Stored data entries:
★ ★ ★ ★

(** X21: a resize or move gesture on the store.  When the store holds
    [items0] and the first call of the gesture changes the collection,
    the whole gesture, however many moves it has, adds one entry: the
    index is one further, nothing is left to redo and one [undo] brings
    [items0] back.  When the first call leaves the collection as it is
    (a move that snaps back to the same grid position, say) the guard
    skips the only commit of the gesture: the index, the length and
    [canUndo] stay what they were and every later move overwrites the
    current entry. *)
Theorem gesture_on_store (props : Props) (gridOptions : GridOptions.t)
        (events : list MouseEvent) (g : Gesture)
        (s : History.HistoryState (list CanvasItem)) (items0 : list CanvasItem)
        (calls : list Callback) :
  gestureDidCommit g = false ->
  History.state s = Some items0 ->
  calls = gestureCalls (handleMouseMove_resizing props) events g \/
  calls = gestureCalls (handleMouseMove_moving props gridOptions) events g ->
  (calls = [] /\ App.dispatch stringify calls s = s) \/
  exists updater rest,
    calls = SetItems updater true :: rest /\
    (stringify (updater items0) <> stringify items0 ->
     History.index (App.dispatch stringify calls s) = (History.index s + 1)%nat /\
     History.canRedo (App.dispatch stringify calls s) = false /\
     History.state (History.next (History.undo (App.dispatch stringify calls s)))
       = Some items0) /\
    (stringify (updater items0) = stringify items0 ->
     History.index (App.dispatch stringify calls s) = History.index s /\
     length (History.history (App.dispatch stringify calls s))
       = length (History.history s) /\
     History.canUndo (App.dispatch stringify calls s) = History.canUndo s).
Proof.
  intros Hflag Hstate Hcalls.
  assert (Hshape : calls = [] \/
                   exists updater rest n,
                     calls = SetItems updater true :: rest /\
                     commitFlags rest = repeat false n /\ length rest = n).
  { destruct Hcalls as [->| ->].
    - apply (flags_of_gesture _ (resizing_commits_once props)). exact Hflag.
    - apply (flags_of_gesture _ (moving_commits_once props gridOptions)). exact Hflag. }
  destruct Hshape as [->|(u & rest & n & -> & Hflags & Hlen)];
    [left; split; reflexivity|].
  right. exists u, rest. split; [reflexivity|].
  change (App.dispatch stringify (SetItems u true :: rest) s)
    with (App.dispatch stringify rest
            (History.next (History.setState stringify (History.Updater u)
                                            (Some true) s))).
  rewrite (dispatch_transients rest n _ Hflags Hlen).
  split.
  - intros Hdiff.
    destruct (HistoryExtras.one_step_after_commit stringify s items0 (History.Updater u)
                (App.updatersOf rest) Hstate Hdiff) as (Hi & _ & Hr & Hu).
    auto.
  - intros Hsame.
    destruct (HistoryExtras.no_step_after_skipped_commit stringify s items0
                (History.Updater u) (App.updatersOf rest) Hstate Hsame)
      as (Hi & Hl & Hu & _).
    auto.
Qed.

★ ★ ★ ★

Copy the line containing "change (App.dispatch stringify" and every line after it, through the last line of the records. Include nothing else.

### Task output
  change (App.dispatch stringify (SetItems u true :: rest) s)
    with (App.dispatch stringify rest
            (History.next (History.setState stringify (History.Updater u)
                                            (Some true) s))).
  rewrite (dispatch_transients rest n _ Hflags Hlen).
  split.
  - intros Hdiff.
    destruct (HistoryExtras.one_step_after_commit stringify s items0 (History.Updater u)
                (App.updatersOf rest) Hstate Hdiff) as (Hi & _ & Hr & Hu).
    auto.
  - intros Hsame.
    destruct (HistoryExtras.no_step_after_skipped_commit stringify s items0
                (History.Updater u) (App.updatersOf rest) Hstate Hsame)
      as (Hi & Hl & Hu & _).
    auto.
Qed.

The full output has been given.